POV: Melissa Silva
Eu ouvi cada palavra daquela conversa na sala, mas enquanto minhas irmãs choravam ou planejavam guerras, meu sangue fervia de um jeito diferente. Elas acham que eu sou só a "caçula baladeira" que vive em baile funk, mas não fazem ideia de que, entre um drink e outro, eu ouço tudo o que acontece nessa cidade.
— Vocês estão preocupadas com os pontos da rua? — Falei, levantando do sofá e jogando o cabelo para trás. — Eu conheço quem fornece a mercadoria. Conheço os donos das baladas onde os caras que traíram o Tio Léo gastam o dinheiro que roubaram da gente.
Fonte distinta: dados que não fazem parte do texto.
(** * DynamicGrid: the grid back-testing engine of [src/logic.py]

    A shallow embedding of [calculate_atr] (window mode) and of the class
    [DynamicGridBacktest]: [calculate_grid], the session clock,
    [check_daily_fee], [apply_overnight_fee], [close_all_positions], the
    per-tick body of [backtest] and the part of
    [calculate_performance_metrics] that is rational arithmetic.

    Numbers.  Python floats are read as exact rationals ([Q], compared
    with [==]); a pandas NaN is [None].  Sizes and counters are Python
    ints ([Z]).  A timestamp is a calendar day number together with the
    time of day in seconds.  Writing the trade log file ([log_trade]) has
    no effect on the engine state; every call of it is followed by an
    append of the same record to [trade_history], which is modelled. *)

From Stdlib Require Import QArith Qround Qabs ZArith List Bool Lia Lqa.
From stdpp Require Import base list.
Import ListNotations.

Open Scope Q_scope.

(** ** Numeric helpers *)

Definition Qlt_bool (x y : Q) : bool := negb (Qle_bool y x).

(** Python's [max(a, b)] and [min(a, b)]: the first argument wins a tie. *)
Definition pymax (a b : Q) : Q := if Qlt_bool a b then b else a.
Definition pymin (a b : Q) : Q := if Qlt_bool b a then b else a.

(** Python's [round(x, 1)] on exact values: to the nearest tenth, a tie
    going to the even tenth. *)
Definition round1 (x : Q) : Q :=
  let y := x * 10 in
  let f := Qfloor y in
  let r := y - inject_Z f in
  if Qlt_bool r (1 # 2) then inject_Z f / 10
  else if Qlt_bool (1 # 2) r then inject_Z (f + 1) / 10
  else if Z.even f then inject_Z f / 10 else inject_Z (f + 1) / 10.

Fixpoint Qsum (l : list Q) : Q :=
  match l with
  | [] => 0
  | x :: r => x + Qsum r
  end.

(** ** Timestamps and the session clock *)

Record Timestamp := mkTs { ts_date : Z; ts_time : Z }.

(** [datetime.time(h, m)] as seconds since midnight. *)
Definition time (h m : Z) : Z := (h * 3600 + m * 60)%Z.

Definition ts_seconds (t : Timestamp) : Z := (ts_date t * 86400 + ts_time t)%Z.

(** [pd.Timestamp.combine(date, time)] and the order of timestamps. *)
Definition combine (d : Z) (t : Z) : Timestamp := mkTs d t.
Definition ts_leb (a b : Timestamp) : bool :=
  (ts_date a <? ts_date b)%Z || ((ts_date a =? ts_date b)%Z && (ts_time a <=? ts_time b)%Z).
Definition ts_ltb (a b : Timestamp) : bool :=
  (ts_date a <? ts_date b)%Z || ((ts_date a =? ts_date b)%Z && (ts_time a <? ts_time b)%Z).

(** [(b - a).days] of a [Timedelta]: whole days, rounded down. *)
Definition timedelta_days (a b : Timestamp) : Z :=
  ((ts_seconds b - ts_seconds a) / 86400)%Z.

Definition is_trading_time (timestamp : Timestamp) : bool :=
  let trading_start := time 9 0 in
  let trading_end := time 14 29 in
  let current_time := ts_time timestamp in
  (trading_start <=? current_time)%Z && (current_time <=? trading_end)%Z.

Definition is_end_of_day (timestamp : Timestamp) : bool :=
  let end_start := time 14 29 in
  let end_close := time 14 30 in
  let current_time := ts_time timestamp in
  (end_start <=? current_time)%Z && (current_time <=? end_close)%Z.

(** ** Volatility estimator: [calculate_atr] with [window is not None] *)

(** [prices.diff().abs()]: the first entry is NaN. *)
Fixpoint diff_abs_from (prev : Q) (l : list Q) : list (option Q) :=
  match l with
  | [] => []
  | x :: r => Some (Qabs (x - prev)) :: diff_abs_from x r
  end.

Definition diff_abs (prices : list Q) : list (option Q) :=
  match prices with
  | [] => []
  | x :: r => None :: diff_abs_from x r
  end.

(** [s.tail(n)] for [n >= 0]: the last [n] entries. *)
Definition tail {A} (n : nat) (l : list A) : list A := skipn (length l - n) l.

Fixpoint dropna {A} (l : list (option A)) : list A :=
  match l with
  | [] => []
  | Some x :: r => x :: dropna r
  | None :: r => dropna r
  end.

(** [s.mean()]: NaN on an empty series. *)
Definition mean (l : list Q) : option Q :=
  match l with
  | [] => None
  | _ => Some (Qsum l / inject_Z (Z.of_nat (length l)))
  end.

Definition calculate_atr (prices : list Q) (window : nat) (last_valid_atr : Q) : Q :=
  let high_low := diff_abs prices in
  let atr := mean (dropna (tail window high_low)) in
  match atr with
  | Some a =>
      if (window / 2 <=? length (dropna (tail window high_low)))%nat
      then a else last_valid_atr
  | None => last_valid_atr
  end.

(** ** Data model of the engine *)

Inductive Side := BUY | SELL.

Definition side_eqb (a b : Side) : bool :=
  match a, b with
  | BUY, BUY | SELL, SELL => true
  | _, _ => false
  end.

(** A position is the tuple [(side, entry_price, size)]. *)
Record Position := mkPos { p_side : Side; p_entry : Q; p_size : Z }.

(** Equality of tuples, as [list.remove] uses it. *)
Definition pos_eqb (a b : Position) : bool :=
  side_eqb (p_side a) (p_side b) && Qeq_bool (p_entry a) (p_entry b)
  && (p_size a =? p_size b)%Z.

(** [l.remove(x)]: drops the first entry equal to [x].  Python raises
    [ValueError] when there is none; the engine only removes entries it
    has just read from the list, so the list is returned as it is. *)
Fixpoint remove (x : Position) (l : list Position) : list Position :=
  match l with
  | [] => []
  | y :: r => if pos_eqb y x then r else y :: remove x r
  end.

Inductive Kind :=
| OPEN (s : Side)          (* "BUY", "SELL" *)
| TAKE_PROFIT (s : Side)   (* "TAKE_PROFIT_BUY", "TAKE_PROFIT_SELL" *)
| CLOSE_PAIR
| CLOSE (s : Side)         (* "CLOSE_BUY", "CLOSE_SELL" *)
| TOTAL_FEE
| OVERNIGHT_FEE.

(** An entry of [trade_history]:
    [(timestamp, kind, price, size, profit, fee)]. *)
Record TradeRecord := mkRec {
  r_time : Timestamp; r_kind : Kind; r_price : Q; r_size : Z;
  r_profit : Q; r_fee : Q }.

(** An entry of [trades]: [(side, price, price, size)]. *)
Record Trade := mkTrade { t_side : Side; t_entry : Q; t_price : Q; t_size : Z }.

(** The constructor's arguments. *)
Record Config := mkConfig {
  cfg_capital : Q;
  contract_value : Q;
  margin_rate : Q;
  fee_per_trade : Q;
  grid_size_factor : Q;
  minimum_grid_size : Q;
  move_pivot : Q;
  max_loss : Q;
  take_profit_factor : Q }.

Definition default_config : Config :=
  mkConfig 500000000 100000 0.2 0.47 1.47 0.4 6 20 1.

Definition max_contracts : Z := 12.
Definition max_positions : nat := 12.
Definition daily_fee_limit : Q := 50000000.
Definition short_atr_window : nat := 60.

(** The mutable attributes of the object, and the two locals [grid_size]
    and [size] that [backtest] carries from one tick to the next.
    [equity_series] shares its index with the price series. *)
Record State := mkState {
  capital : Q;
  positions : list Position;
  trades : list Trade;
  last_date : option Z;
  daily_fee : Q;
  trade_history : list TradeRecord;
  last_valid_atr : Q;
  daily_atr : option Q;
  current_pivot : Q;
  equity_series : list (option Q);
  grid_size : option Q;
  size : Z }.
(** What an observer of the program can see, in the order it happens. *)
Inductive Event : Type :=
| EvTransport (call : TransportCall) (result : option error)
| EvSleep (d : time.Duration)
| EvLock
| EvUnlock
| EvStart (c : cs104.ClientRef) (result : option error)
| EvSessionClose (c : cs104.ClientRef)
| EvSendStartDt (c : cs104.ClientRef)
| EvConnectionState (h : HandlerRef) (connected : bool)
| EvData (h : HandlerRef) (typ : DataType) (iot : Z) (data : DataValue)
| EvLog (l : LoggerRef) (level : LogLevel) (format : string) (args : list LogArg)
| EvTimerNew (d : time.Duration)
| EvTimerFired
| EvTimerReset (d : time.Duration)
| EvTimerStop
| EvCloserFired
| EvSetCell (row col : Z) (text : CellText)
| EvRemovePage (name : string).

(** What the transport library answers.  [Send n call] is the answer to the
    [n]-th call made into the transport. *)
Module Env.
Record t : Type := mk
  { NewOption : cs104.ClientOption.t;
    AddRemoteServer : string -> option error;
    Start : cs104.ClientRef -> option error;
    Send : nat -> TransportCall -> option error }.
End Env.

Module World.
Record t : Type := mk
  { c : IEC104Client.t;
    sessions : list cs104.Client.t;
    env : Env.t;
    calls : nat;
    trace : list Event }.

Definition set_c v (w : t) : t :=
  mk v (sessions w) (env w) (calls w) (trace w).
Definition set_sessions v (w : t) : t :=
  mk (c w) v (env w) (calls w) (trace w).
Definition set_calls v (w : t) : t :=
  mk (c w) (sessions w) (env w) v (trace w).
Definition set_trace v (w : t) : t :=
  mk (c w) (sessions w) (env w) (calls w) v.
End World.

(* ===================================================================== *)
(** ** Computations: state passing, with panics *)
(* ===================================================================== *)

Inductive Res (A : Type) : Type :=
| Return (a : A) (w : World.t)
| Panicked (msg : string) (w : World.t).
Arguments Return {A} a w.
Arguments Panicked {A} msg w.

Definition Go (A : Type) : Type := World.t -> Res A.

Definition ret {A} (a : A) : Go A := fun w => Return a w.

Definition bind {A B} (m : Go A) (k : A -> Go B) : Go B :=
  fun w =>
    match m w with
    | Return a w' => k a w'
    | Panicked msg w' => Panicked msg w'
    end.

Notation "x <~ m ;; k" := (bind m (fun x => k))
  (at level 100, m at next level, right associativity).
Notation "m ;;; k" := (bind m (fun _ => k))
  (at level 100, right associativity).

Definition panic {A} (msg : string) : Go A := fun w => Panicked msg w.

Definition getc : Go IEC104Client.t := fun w => Return (World.c w) w.

Definition modc (f : IEC104Client.t -> IEC104Client.t) : Go unit :=
  fun w => Return tt (World.set_c (f (World.c w)) w).

Definition emit (e : Event) : Go unit :=
  fun w => Return tt (World.set_trace (World.trace w ++ [e]) w).

(** The world an outcome ends in, and the events added since [w]. *)
Definition world_of {A} (r : Res A) : World.t :=
  match r with Return _ w => w | Panicked _ w => w end.

(** Runtime panics of the Go runtime the program can run into. *)
Definition nilDereference : string :=
  "invalid memory address or nil pointer dereference".
Definition closeOfClosedChannel : string := "close of closed channel".

(** [defer f()]: [f] runs when the body returns and also when it panics. *)
Definition defer {A} (f : Go unit) (body : Go A) : Go A :=
  fun w =>
    match body w with
    | Return a w' =>
        match f w' with
        | Return _ w'' => Return a w''
        | Panicked msg w'' => Panicked msg w''
        end
    | Panicked msg w' => Panicked msg (world_of (f w'))
    end.

(** [c.mu.Lock()] and [c.mu.Unlock()]. *)
Definition mu_Lock : Go unit := emit EvLock.
Definition mu_Unlock : Go unit := emit EvUnlock.

(** [time.Sleep(d)]. *)
Definition Sleep (d : time.Duration) : Go unit := emit (EvSleep d).

(** A call into the transport: it is recorded with the answer of the
    environment and counted. *)
Definition transport (call : TransportCall) : Go (option error) :=
  fun w =>
    let r := Env.Send (World.env w) (World.calls w) call in
    Return r
      (World.set_trace (World.trace w ++ [EvTransport call r])
         (World.set_calls (S (World.calls w)) w)).

(** The three senders of package [asdu], called with the session pointer
    [c.client]; on a [nil] session they dereference it. *)
Definition asdu_SingleCmd (s : option cs104.ClientRef) typeID coa ca cmd
  : Go (option error) :=
  match s with
  | Some r => transport (SingleCmd r typeID coa ca cmd)
  | None => panic nilDereference
  end.

Definition asdu_SetpointCmdFloat (s : option cs104.ClientRef) typeID coa ca cmd
  : Go (option error) :=
  match s with
  | Some r => transport (SetpointCmdFloat r typeID coa ca cmd)
  | None => panic nilDereference
  end.

Definition asdu_InterrogationCmd (s : option cs104.ClientRef) coa ca qoi
  : Go (option error) :=
  match s with
  | Some r => transport (InterrogationCmd r coa ca qoi)
  | None => panic nilDereference
  end.

(** The three methods of the [Logger] interface, called on [c.Logger]. *)
Definition Logger_log (level : LogLevel) (format : string) (args : list LogArg)
  : Go unit :=
  c <~ getc ;;
  match IEC104Client.Logger c with
  | Some l => emit (EvLog l level format args)
  | None => panic nilDereference
  end.

Definition Logger_Debugf := Logger_log LevelDebug.
Definition Logger_Infof := Logger_log LevelInfo.
Definition Logger_Errorf := Logger_log LevelError.

(** [for _, d := range data { body }] *)
Fixpoint range {A} (data : list A) (body : A -> Go unit) : Go unit :=
  match data with
  | [] => ret tt
  | d :: data' => body d ;;; range data' body
  end.

(* ===================================================================== *)
(** ** Package cs104: the calls the client makes on a session *)
(* ===================================================================== *)

(** [option.SetAutoReconnect(b)] *)
Definition SetAutoReconnect (b : bool) (o : cs104.ClientOption.t)
  : cs104.ClientOption.t :=
  cs104.ClientOption.mk b (cs104.ClientOption.reconnectInterval o)
    (cs104.ClientOption.server o).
Isadora me olhou com aquele ar de reprovação, mas eu nem liguei. Ela pode ser o pilar, mas eu sou a dinamite. Se alguém encostar no Oliver ou na Elisa, eu não vou só "dar um tiro". Eu vou destruir a reputação, os contatos e a paz de quem quer que seja.
— Melissa, você não sabe no que está se metendo — a Isa avisou.
— Eu sei exatamente onde estou, Isa. Eu estou no meio de uma família que só apanha faz dez anos. Primeiro o Tio Léo, depois o nosso primo... Agora o Oliver? — Senti o ódio subir pela garganta. — Eu posso ser baladeira, mas eu entro em qualquer briga por vocês. E eu conheço gente que faz o serviço sujo sem nem perguntar o nome.
Peguei minha bolsa e o batom vermelho. Se a Elisa e o Luan iam tomar as ruas, eu ia tomar a noite. Eu ia usar cada contato, cada "amigo" influente das áreas VIPs para descobrir quem estava armando contra o meu irmão no presídio.
— Vou para o baile — anunciei, já na porta. — Mas não vou para dançar. Vou para buscar nomes. E quem estiver na minha lista, vai desejar nunca ter ouvido o sobrenome da nossa família.